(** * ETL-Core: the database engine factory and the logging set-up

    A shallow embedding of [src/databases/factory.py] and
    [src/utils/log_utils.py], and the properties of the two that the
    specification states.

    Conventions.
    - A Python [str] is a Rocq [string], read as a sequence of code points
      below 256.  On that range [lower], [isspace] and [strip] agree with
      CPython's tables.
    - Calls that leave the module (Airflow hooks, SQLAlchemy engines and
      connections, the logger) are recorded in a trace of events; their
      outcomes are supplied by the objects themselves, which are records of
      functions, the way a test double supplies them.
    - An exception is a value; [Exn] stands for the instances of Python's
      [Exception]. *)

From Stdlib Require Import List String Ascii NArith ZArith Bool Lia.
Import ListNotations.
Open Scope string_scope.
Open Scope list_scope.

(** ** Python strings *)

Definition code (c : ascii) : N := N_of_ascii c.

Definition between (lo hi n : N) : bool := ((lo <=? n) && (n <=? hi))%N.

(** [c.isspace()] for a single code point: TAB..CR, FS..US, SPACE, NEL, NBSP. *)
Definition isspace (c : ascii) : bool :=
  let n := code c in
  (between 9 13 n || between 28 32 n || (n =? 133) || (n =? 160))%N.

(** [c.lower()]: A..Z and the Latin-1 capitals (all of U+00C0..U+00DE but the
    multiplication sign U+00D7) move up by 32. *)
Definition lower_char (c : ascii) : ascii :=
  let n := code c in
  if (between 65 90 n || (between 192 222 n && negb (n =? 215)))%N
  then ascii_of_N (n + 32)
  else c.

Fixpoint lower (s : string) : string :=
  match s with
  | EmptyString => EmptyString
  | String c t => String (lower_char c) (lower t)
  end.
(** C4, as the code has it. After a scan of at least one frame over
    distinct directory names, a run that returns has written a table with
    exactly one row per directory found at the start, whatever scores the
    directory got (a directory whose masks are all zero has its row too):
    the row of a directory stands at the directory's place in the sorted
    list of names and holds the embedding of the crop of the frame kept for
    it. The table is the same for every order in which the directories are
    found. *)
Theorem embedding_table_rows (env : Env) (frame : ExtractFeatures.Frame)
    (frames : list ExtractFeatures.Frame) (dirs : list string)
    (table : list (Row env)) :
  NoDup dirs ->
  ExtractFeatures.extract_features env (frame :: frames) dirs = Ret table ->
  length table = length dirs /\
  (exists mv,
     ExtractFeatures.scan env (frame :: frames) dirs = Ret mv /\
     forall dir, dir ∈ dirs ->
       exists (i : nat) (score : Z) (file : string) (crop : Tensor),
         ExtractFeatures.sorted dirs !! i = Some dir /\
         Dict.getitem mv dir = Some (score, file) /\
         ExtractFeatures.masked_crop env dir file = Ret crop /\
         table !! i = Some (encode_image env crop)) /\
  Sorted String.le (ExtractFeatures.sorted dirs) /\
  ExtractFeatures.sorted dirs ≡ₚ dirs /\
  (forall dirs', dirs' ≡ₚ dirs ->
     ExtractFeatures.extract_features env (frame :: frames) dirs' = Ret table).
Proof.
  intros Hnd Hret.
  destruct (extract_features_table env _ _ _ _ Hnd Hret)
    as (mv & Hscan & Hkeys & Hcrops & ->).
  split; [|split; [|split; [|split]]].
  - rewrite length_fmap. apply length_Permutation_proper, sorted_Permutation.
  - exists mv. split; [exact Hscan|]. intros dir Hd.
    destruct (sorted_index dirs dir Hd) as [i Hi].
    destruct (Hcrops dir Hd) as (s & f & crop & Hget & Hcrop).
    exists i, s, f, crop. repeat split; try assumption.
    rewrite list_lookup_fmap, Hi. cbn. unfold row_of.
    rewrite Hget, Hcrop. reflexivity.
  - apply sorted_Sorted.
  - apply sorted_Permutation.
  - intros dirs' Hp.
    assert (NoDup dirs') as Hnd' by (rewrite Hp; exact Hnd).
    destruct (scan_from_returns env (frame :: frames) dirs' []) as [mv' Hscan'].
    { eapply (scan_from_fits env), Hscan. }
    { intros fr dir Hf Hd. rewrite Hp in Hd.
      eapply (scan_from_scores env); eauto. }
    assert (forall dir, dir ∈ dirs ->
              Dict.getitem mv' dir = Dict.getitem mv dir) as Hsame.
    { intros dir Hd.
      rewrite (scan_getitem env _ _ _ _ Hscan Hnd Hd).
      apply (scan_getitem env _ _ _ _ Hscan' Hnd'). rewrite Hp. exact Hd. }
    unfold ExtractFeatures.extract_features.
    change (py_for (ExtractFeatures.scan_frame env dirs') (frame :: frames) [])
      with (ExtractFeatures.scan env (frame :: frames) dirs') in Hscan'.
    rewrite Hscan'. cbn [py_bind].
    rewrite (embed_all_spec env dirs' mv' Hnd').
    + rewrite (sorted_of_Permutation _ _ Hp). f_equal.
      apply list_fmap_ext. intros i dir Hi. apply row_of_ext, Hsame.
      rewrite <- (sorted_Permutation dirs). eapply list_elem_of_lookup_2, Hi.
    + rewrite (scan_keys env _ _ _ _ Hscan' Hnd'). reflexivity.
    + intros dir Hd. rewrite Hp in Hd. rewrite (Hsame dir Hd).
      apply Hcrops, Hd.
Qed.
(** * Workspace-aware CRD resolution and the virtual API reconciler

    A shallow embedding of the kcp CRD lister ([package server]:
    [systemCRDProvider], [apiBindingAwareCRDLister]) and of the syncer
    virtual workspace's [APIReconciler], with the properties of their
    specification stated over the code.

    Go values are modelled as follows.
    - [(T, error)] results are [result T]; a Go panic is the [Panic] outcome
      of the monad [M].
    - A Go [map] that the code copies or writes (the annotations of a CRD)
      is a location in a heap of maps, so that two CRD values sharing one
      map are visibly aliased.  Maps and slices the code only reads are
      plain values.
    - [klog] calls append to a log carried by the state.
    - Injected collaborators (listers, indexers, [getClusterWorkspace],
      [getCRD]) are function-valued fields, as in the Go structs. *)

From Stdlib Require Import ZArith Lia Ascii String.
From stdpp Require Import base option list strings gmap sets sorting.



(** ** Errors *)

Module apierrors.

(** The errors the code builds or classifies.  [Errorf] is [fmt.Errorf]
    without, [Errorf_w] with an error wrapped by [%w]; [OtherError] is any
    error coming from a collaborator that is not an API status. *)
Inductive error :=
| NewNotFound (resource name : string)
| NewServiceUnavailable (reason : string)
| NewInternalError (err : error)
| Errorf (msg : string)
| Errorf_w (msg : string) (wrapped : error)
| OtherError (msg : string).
****************
_What to do_: What lines in the material include the string "reflexivity"? Pull each one out.

_Answer area_:
    rewrite Hget, Hcrop. reflexivity.
    + rewrite (scan_keys env _ _ _ _ Hscan' Hnd'). reflexivity.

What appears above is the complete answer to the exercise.